5. I Lost My Body (Dan Levy)


               This amazing and wholle unique film (available on Netflix, so no excuses!) is a prime example of the incredible range of stories animation is able to tell. The music, a bizarre, synthetic, creation, mimics the strange vibes of the strange story, providing the perfect accompaniment.

4. Marriage Story (Randy Newman)




               The two opening sequences of this film, parellel internal reflection of two people about to get divorced about what they originally loved about the other, showcase their respective themes for the film to come. In so many ways, it's like a reversal of the famous Up opening; rich, beautiful music overlaying a montage of a married life. Except here, it's merely the prelude to a very chaotic coming apart.

3. Parasite (Jung Jae-il)


               Parasite was just about perfect in every conceivable way, and its amazing score is no exception. Like the film itself, there's not much I can say about it except, if you haven't experienced it yet for yourself, then it's time to treat yo' self.

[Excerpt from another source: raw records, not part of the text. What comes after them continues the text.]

Lemma related_restartApplySubtree o bridge : related (restartApplySubtree o bridge).
Proof.
  apply related_succeeds. apply related_bind; [apply related_require|]. intros _ f g q r. eapply (steps_bind as_pid).
  - destruct (Peers o); [|by apply steps_ret]. apply steps_get. intros Hs. rewrite (sim_children _ _ _ _ Hs).
    destruct (rChildren q !! RoleAuth) as [h|] eqn:E; [|done]. split; [|done]. intros x [= <-]. by apply (sim_handle _ _ _ _ Hs _ _ E).
  - intros f1 g1 q1 r1 s t _ Hp. eapply steps_bind; [apply related_bring_down|]. intros f2 g2 q2 r2 _ _ He2 _.
    eapply steps_bind; [apply related_replace_all|]. intros f3 g3 q3 r3 _ _ He3 _.
    eapply steps_bind; [apply related_replaceAuthAuditPair|]. intros f4 g4 q4 r4 _ _ He4 _.
    eapply steps_bind; [apply related_StartChild|]. intros f5 g5 q5 r5 _ _ He5 _.
    eapply steps_bind; [apply related_sendAuthAuditPeerFD|]. intros f6 g6 q6 r6 _ _ He6 _.
    eapply steps_bind; [apply related_start_all|]. intros f7 g7 q7 r7 _ _ He7 _.
    eapply steps_bind; [apply related_confer_end|]. intros f8 g8 q8 r8 _ _ He8 _. apply steps_same_pid.
    do 7 (eapply as_pid_mono; [eassumption|]). done.
Qed.

#[local] Hint Resolve related_arm_all related_RestartOne related_restartAuthPrimary related_restartParserDownM2d related_restartParserDownM2g
  related_restartParserDownM2h related_restartApplySubtree : related.

Lemma related_tryRestartOne o dead : related (tryRestartOne o dead).
Proof. unfold tryRestartOne, armed. relate. Qed.

Lemma related_restart_fleet o : related (restart_fleet o).
Proof. unfold restart_fleet, respawnAll, replaceRolePairs, startRoleChildren. relate. Qed.
(** The gate.  A destructive plan is let through exactly when it is permitted: all four
    digests are there, the root, its volume and the quarantine's volume are right, the
    source is complete where that is required, every quantity is known and within its
    configured maximum, so is the share of the archive in basis points (computed without
    wrap-around), and the quarantine has room.  No decision enables permanent deletion. *)
Lemma Evaluate_exact th obs auth : wf_observation obs -> 0 <= MaxPercentBPS th ->
  verdict (permitted th obs auth) (Evaluate th obs auth).
Proof.
  intros (Hc & Ha & Hl & Hp) Hm. unfold Evaluate. cbv zeta.
  apply verdict_if; intros E1. { unfold permitted. reflect_bools. tauto. }
  apply verdict_if; intros E2. { unfold permitted. rewrite !orb_true_iff, !bool_decide_true_iff in E2. tauto. }
  apply verdict_if; intros E3. { unfold permitted. reflect_bools. intuition congruence. }
  apply verdict_if; intros E4. { unfold permitted. reflect_bools. intuition congruence. }
  apply verdict_if; intros E5. { unfold permitted. reflect_bools. intuition congruence. }
  apply verdict_if; intros E6. { unfold permitted. reflect_bools. intuition congruence. }
  apply verdict_if; intros E7. { unfold permitted. rewrite !orb_true_iff in E7. intuition congruence. }
  apply verdict_max; [unfold permitted; tauto|intros M1]. apply verdict_max; [unfold permitted; tauto|intros M2].
  apply verdict_max; [unfold permitted; tauto|intros M3]. apply verdict_max; [unfold permitted; tauto|intros M4].
  destruct (percentBPS (ObjectCount obs) (ArchiveObjectCount obs)) as [pct|e|] eqn:Ep.
  2: { apply verdict_refuse. unfold permitted. pose proof (share_none th obs e Hc Ha Ep). tauto. }
  2: { unfold percentBPS in Ep. by repeat case_match. }
  pose proof (share_exact th obs pct Hc Ha Hm Ep) as Hs.
  apply verdict_if; intros E8. { unfold permitted. rewrite E8 in Hs. intuition congruence. }
  apply verdict_if; intros E9. { reflect_bools. unfold permitted. rewrite <- Hs. intros Hx. lia. }
  apply verdict_if; intros E10. { reflect_bools. unfold permitted. lia. }
  reflect_bools. split; [by destruct (AllowPermanentPurge auth)|]. split; [done|]. split; [intros _|done].
  assert (Hsh : share_ok th obs) by (by apply Hs). unfold permitted. split_and!; try done; try tauto.
  intros Hr. rewrite Hr in *. by destruct (SourceComplete obs).
Qed.
(** What a publication leaves: nothing, a staged file, or the published one. *)
Definition progressed (v0 : tree) (m : Z) (data : bytes) (v : tree) : Prop :=
  v = v0 \/ (v0 !! stage = None /\ exists x, x `prefix_of` data /\ v = <[stage := NFile m x]> v0) \/
  (v0 !! pub = None /\ v = <[pub := NFile m data]> v0).

Lemma stage_pub : stage <> pub.
Proof. intros E. apply app_inj_2 in E as [E _]; [|done]. by apply app_inj_2 in E as [_ E]. Qed.

Lemma wp_publishStaged v0 m d (Q : W * FilePublisher -> res Error unit -> Prop) w p :
  plain name -> PRoot p = native rd -> layout rd v0 -> v0 !! stage = None -> v0 !! pub <> Some (NOther TSymlink) -> view w = <[stage := NFile m d]> v0 ->
  (forall w' p' r, (r = Panic -> KillAt p <> None) ->
     (r <> Ok tt /\ view w' = view w \/ v0 !! pub = None /\ view w' = <[pub := NFile m d]> v0) -> Q (w', p') r) ->
  wp (publishStaged (native stage) (native pub)) Q (w, p).
Proof.
  intros plain_name Hr Hlay Hs Hp Hv HQ. assert (Hlay1 : layout rd (view w)) by (rewrite Hv; apply layout_insert; [done|set_solver]).
  assert (Hns : view w !! pub = v0 !! pub) by (rewrite Hv; apply lookup_insert_ne, stage_pub).
  unfold publishStaged. apply wp_bind, wp_get_publisher, wp_bind, wp_checkpoint. intros r1 p1 [Hr1 Hk1] Hpan.
  destruct r1 as [[]|e|]; [|apply HQ; auto..].
  assert (Hstay : forall w' p' e, view w' = view w -> Q (w', p') (Err e)) by (intros; apply HQ; auto).
  apply wp_bind, wp_at_label, wp_sync_staged. intros w4 r4 Hv4 Hn4. destruct r4 as [[]|e4|]; cbn [map_err]; [|by apply Hstay|done].
  apply wp_bind, wp_at_label, wp_call. intros w5 r5 [Hv5 Hn5]%syncdir_spec. rewrite Hv4 in Hv5. destruct r5 as [[]|e5|]; cbn [map_err]; [|by apply Hstay|done].
  apply wp_bind, wp_checkpoint. intros r6 p6 [Hr6 Hk6] Hpan6. rewrite Hk1 in Hk6, Hpan6. destruct r6 as [[]|e6|]; [|by apply Hstay|by apply HQ; auto].
  assert (He : entry_at (view w5) (rd ++ [published_]) name) by (rewrite Hv5; apply layout_entry; [done|set_solver|done]).
  assert (Hse : entry_at (view w5) (rd ++ [staging]) name) by (rewrite Hv5; apply layout_entry; [done|set_solver|done]).
  apply wp_bind, wp_try, wp_first, wp_call. intros w7 r7 E7. pose proof (stat_any _ _ _ _ E7) as [Hv7 Hn7].
  apply stat_spec in E7; [|done|by rewrite Hv5, Hns].
  destruct r7 as [i|e7|]; [apply wp_throw, Hstay; congruence| |done]. wp_if; [apply wp_throw, Hstay; congruence|]. reflect_bools. subst e7.
  specialize (E7 eq_refl). rewrite Hv5, Hns in E7. rewrite Hv5 in Hv7.
  apply wp_bind, wp_at_label, wp_call. intros w8 r8 E8.
  eapply (rename_spec _ _ _ _ _ _ _ m d) in E8; [|by rewrite Hv7, <- Hv5..|by rewrite Hv7, Hv, lookup_insert_eq].
  rewrite Hv7 in E8. destruct r8 as [[]|e8|]; cbn [map_err]; [|by apply Hstay|done].
  rewrite Hv, delete_insert_id in E8 by done.
  assert (Hdone : forall w' p' r, (r = Panic -> KillAt p <> None) -> view w' = view w8 -> Q (w', p') r) by (intros w' p' r Hk Hw; apply HQ; [done|right; split; [done|congruence]]).
  apply wp_bind, wp_checkpoint. intros r9 p9 [Hr9 Hk9] Hpan9. rewrite Hk6 in Hpan9. destruct r9 as [[]|e9|]; [|by apply Hdone; auto..].
  apply wp_bind, wp_at_label, wp_call. intros w10 r10 [Hv10 Hn10]%syncdir_spec. destruct r10 as [[]|e10|]; cbn [map_err]; [|by apply Hdone|done].
  apply wp_at_label, wp_call. intros w11 r11 [Hv11 Hn11]%syncdir_spec. apply Hdone; [by destruct r11|congruence].
Qed.
(* ===== verification/PathResolve.v ===== *)
(** * Resolution of a path under a root descriptor (internal/path: resolve.go, osfs_unix.go)

    [Resolve] opens the components of a validated path one after the other, each
    relative to the descriptor of the one before and without following links, and
    checks every object after it is open.  It works on the interfaces [File] and [Dir]
    of resolve.go ([Descriptors]); [DescriptorLaws] says what they promise while other
    processes rename, replace and remove what they like between two calls: the ghost
    state [history] has every tree there was.  [OSFile] implements them on the calls
    openat, fstat and close ([Kernel], [KernelLaws]) and discharges the laws.

    [Resolve_contained]: what is returned was reached from the root through
    directories, never through a link, within the volumes, and a failure leaves no
    descriptor open.  [Resolve_complete]: when nothing fails or changes, a path that
    is there and is permitted resolves. *)

From stdpp Require Import gmap.
From S2P Require Import Prelude PathGrammar FilePath FileSystem.
Import PathGrammar FilePath FileSystem.

Module PathResolve.

(** ** Types (resolve.go) *)

Inductive ObjectType := TypeUnknown | TypeDir | TypeFile | TypeSymlink | TypeOther.

#[global] Instance ObjectType_eq_dec : EqDecision ObjectType.
Proof. solve_decision. Defined.

Record FileInfo := mkInfo {
  Type_ : ObjectType;
  ID : Z;
  Volume : Z;
  LinkCount : Z;
  Mode : Z }.

Record RootIdentity := mkRoot { RVolume : Z; AllowedVolumes : list Z }.

Record ResolveOpts := mkOpts {
  Root : RootIdentity;
  AllowHardLinks : bool;
  RequireDir : bool;
  ExpectFinal : ObjectType }.

(** The interfaces [File] and [Dir]; [OpenNoFollow] of a file is that of [f.(Dir)], and
    [is_Dir] whether the type assertion succeeds.  [ctx_Err] is [ctx.Err()]. *)
Class Descriptors (W F X : Type) := {
  Info : F -> io W X FileInfo;
  Close : F -> io W X unit;
  OpenNoFollow : F -> bytes -> io W X F;
  is_Dir : F -> bool;
  ctx_Err : io W X unit }.

(** A closed entry is nil. *)
Record Chain (F : Type) := mkChain { Files : list (option F) }.
Arguments mkChain {F} _.
Arguments Files {F} _.
Lemma forget_keeps p m f x : m !! f = Some x -> ~ p `prefix_of` dpath x -> forget p m !! f = Some x.
Proof. intros E Hn. rewrite lookup_forget, E. cbn. by rewrite bool_decide_eq_false_2. Qed.

(** ** Descriptors in memory *)

(** Each call takes the next fault of the script, if any. *)
Record MemAt := mkMemAt { anodes : tree; atable : table; ascript : list (option errno); aentropy : Z }.

(** A fault says nothing about the tree. *)
Definition some_fault (e : errno) : errno := match e with EPERM => EPERM | ENOSPC => ENOSPC | _ => EOther end.

Definition scripted_at {A} (k : io MemAt errno A) : io MemAt errno A := fun w =>
  match ascript w with
  | Some e :: s => (mkMemAt (anodes w) (atable w) s (aentropy w), Err (some_fault e))
  | None :: s => k (mkMemAt (anodes w) (atable w) s (aentropy w))
  | [] => k w
  end.

Definition set_nodes (v : tree) (w : MemAt) : MemAt := mkMemAt v (atable w) (ascript w) (aentropy w).
Definition set_atable (m : table) (w : MemAt) : MemAt := mkMemAt (anodes w) m (ascript w) (aentropy w).

Definition on_fd {A} (f : Z) (k : desc -> io MemAt errno A) : io MemAt errno A :=
  scripted_at (fun w => match atable w !! f with Some x => k x w | None => (w, Err EOther) end).
(** The file below the link is refused, after the first was copied. *)
Example linked_run :
  let '(w, r) := ApplyWithAt (Some 3) (Some 4) demo_roots (demo_plan ["a"; "out/b"]) at_opts (linked_at []) in
  (exists out e, r = Ok (out, Some e) /\ Completed out = 1) /\
  anodes w !! [str "d"; str "a"] = Some (NFile 0x1A4 demo_data) /\
  map_size (atable w) = 2%nat.
Proof. vm_compute. split; [|split]; [|reflexivity|reflexivity]. do 2 eexists. split; reflexivity. Qed.

Lemma linked_steady faults ops : steady (atable (linked_at faults)) [str "d"] ops.
Proof.
  intros q Hq f x Hx Hp. apply Exists_exists in Hq as (op & _ & Hq). destruct (inside_op _ op q (or_introl Hq)) as [Hd Hne].
  apply elem_of_list_to_map_2 in Hx. repeat (apply elem_of_cons in Hx as [[= -> ->]|Hx]; [|]); [..|by apply not_elem_of_nil in Hx];
    apply prefix_length in Hp; apply Hne; symmetry; by apply prefix_length_eq.
Qed.

Lemma untemp_last op : is_temp (List.last (Split (Rel op)) []) = false -> untemp op.
Proof. intros Ht cs c E. by rewrite E, last_last in Ht. Qed.

Lemma linked_untemp : Forall untemp (Ops (demo_plan ["a"; "out/b"])).
Proof. repeat apply Forall_cons_2; try apply Forall_nil_2; apply untemp_last; vm_compute; reflexivity. Qed.


End LocalApplyAt.
(* ===== verification/LocalScanAt.v ===== *)
(** * Scanning, roots and snapshots under directory descriptors
      (internal/localsync: scan_at_unix.go, roots_at_unix.go, journaled_at_unix.go)

    [ScanAt] is the scan of LocalScan.v for a root that is an open directory.
    [ScanAt_agrees]: when it returns, it has left the tree and the descriptors as they
    were on every path, and on success it lists the entries that [Scan] lists on the same
    tree.  Every entry is opened before its type is known, so that a named pipe without
    a writer keeps it waiting (AtFS.v).  The snapshot of a plan under a descriptor is written beside its final name and renamed
    ([writePlanSnapshotAt_atomic]). *)

From stdpp Require Import gmap.
From S2P Require Import Prelude Sha256 Sorting Codec Journal PathGrammar FilePath FileSystem.
From S2P Require Import LocalPayload LocalPlan LocalApply LocalScan LocalSession LocalSync LocalRuns AtFS LocalApplyAt.
Import Sorting Codec PathGrammar FilePath FileSystem LocalPayload LocalPlan LocalApply LocalScan LocalSync AtFS LocalApplyAt.

Module LocalScanAt.

(** ** The walk (scan_at_unix.go) *)

Section Scan.
Context {W : Type} `{AtCalls W}.
Abbreviation IO := (io W Error).

(** An opened entry; [descend] scans a directory. *)
Definition scan_open (descend : Z -> bytes -> list Entry -> IO (list Entry)) (fd : Z) (rel : bytes) (acc : list Entry) : IO (list Entry) :=
  let* s := try (Fstat fd) in
  match s with
  | inr e => let* _ := ignore (CloseFd fd) in throw (wrap KindRead "scanat" rel (OSError e))
  | inl st =>
      match SType st with
      | TSymlink | TPipe | TSocket | TDevice | TIrregular =>
          let* _ := ignore (CloseFd fd) in throw (unsupported "scanat" rel)
      | TDir => with_close fd (descend fd rel (acc ++ [mkEntry rel EntryDir 0 (SPerm st) (zeros 32) false]))
      | TRegular =>
          let* (dig, size) := or_fail (with_close fd (HashOpenedFile fd)) (wrap KindRead "scanat" rel) in
          ret (acc ++ [mkEntry rel EntryFile size (SPerm st) dig true])
      end
  end.

(** One entry of a directory. *)
Definition scan_name (descend : Z -> bytes -> list Entry -> IO (list Entry)) (dirfd : Z) (relPrefix name : bytes)
    (acc : list Entry) : IO (list Entry) :=
  if bool_decide (name = str ".") || bool_decide (name = str "..") then ret acc else
  let rel := if bool_decide (relPrefix = []) then name else relPrefix ++ str "/" ++ name in
  if HasPrefix rel (str "../") || bool_decide (rel = str "..") then throw (pathUnsafe "scanat") else
  if isMetaRel rel then ret acc else
  let* _ := lift (map_err (fun _ => classify KindPathUnsafe "scanat" rel) (ValidateJoined rel DefaultProfile)) in
  let* o := try (Openat dirfd name O_READ 0) in
  match o with
  | inr e => if bool_decide (e = ELOOP) || bool_decide (e = EMLINK) then throw (unsupported "scanat" rel)
             else throw (wrap KindRead "scanat" rel (OSError e))
  | inl fd => scan_open descend fd rel acc
  end.

Fixpoint scan_names (descend : Z -> bytes -> list Entry -> IO (list Entry)) (dirfd : Z) (relPrefix : bytes)
    (names : list bytes) (acc : list Entry) : IO (list Entry) :=
  match names with
  | [] => ret acc
  | name :: names =>
      let* acc := scan_name descend dirfd relPrefix name acc in
      scan_names descend dirfd relPrefix names acc
  end.

Fixpoint scanAtDir (fuel : nat) (dirfd : Z) (relPrefix : bytes) (acc : list Entry) : IO (list Entry) :=
  match fuel with
  | O => lift Panic
  | S fuel =>
      let* names := or_fail (readDirNamesAt dirfd) (fun e => wrap KindRead "scanat" relPrefix (OSError e)) in
      scan_names (scanAtDir fuel) dirfd relPrefix (sort_key id bytes_Compare names) acc
  end.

                                    Image result for treat yo self

2. Little Women (Alexandre Desplat)




               Desplat has consistently turned in some of the best scores in film the past few years, and his work on Little Women is no exception. It has the feel of a classical hollywood soundtrack, with its broad, sweeping orchestral sound. It has an energy and a jump and a joi de vivre to it, not unlike the irrepressible souls of the titular women we see grow up over the course of the film. Little Women as a whole was another soaring height in the careers of Greta Gerwig and her cast, and the same can be said for Desplat and his music.

1. How To Train Your Dragon 3: The Hidden World (John Powell)


               Last time around to give this franchise the praise it's long deserved, particularly the singularly astounding music provided to each film by John Powell. Listening to each film's score makes me think of times and places lost to history, tinted nostalgic memories that call to me, but that can never be fully re-created. At its height, this is that rare breed of music that makes me physically feel like I am soaring over the clouds, though my feet be firmly on the ground. The movies themselves are fun and funny, but Powell's is on another level entirely. This is the sort of artistic creation human yearning is made of.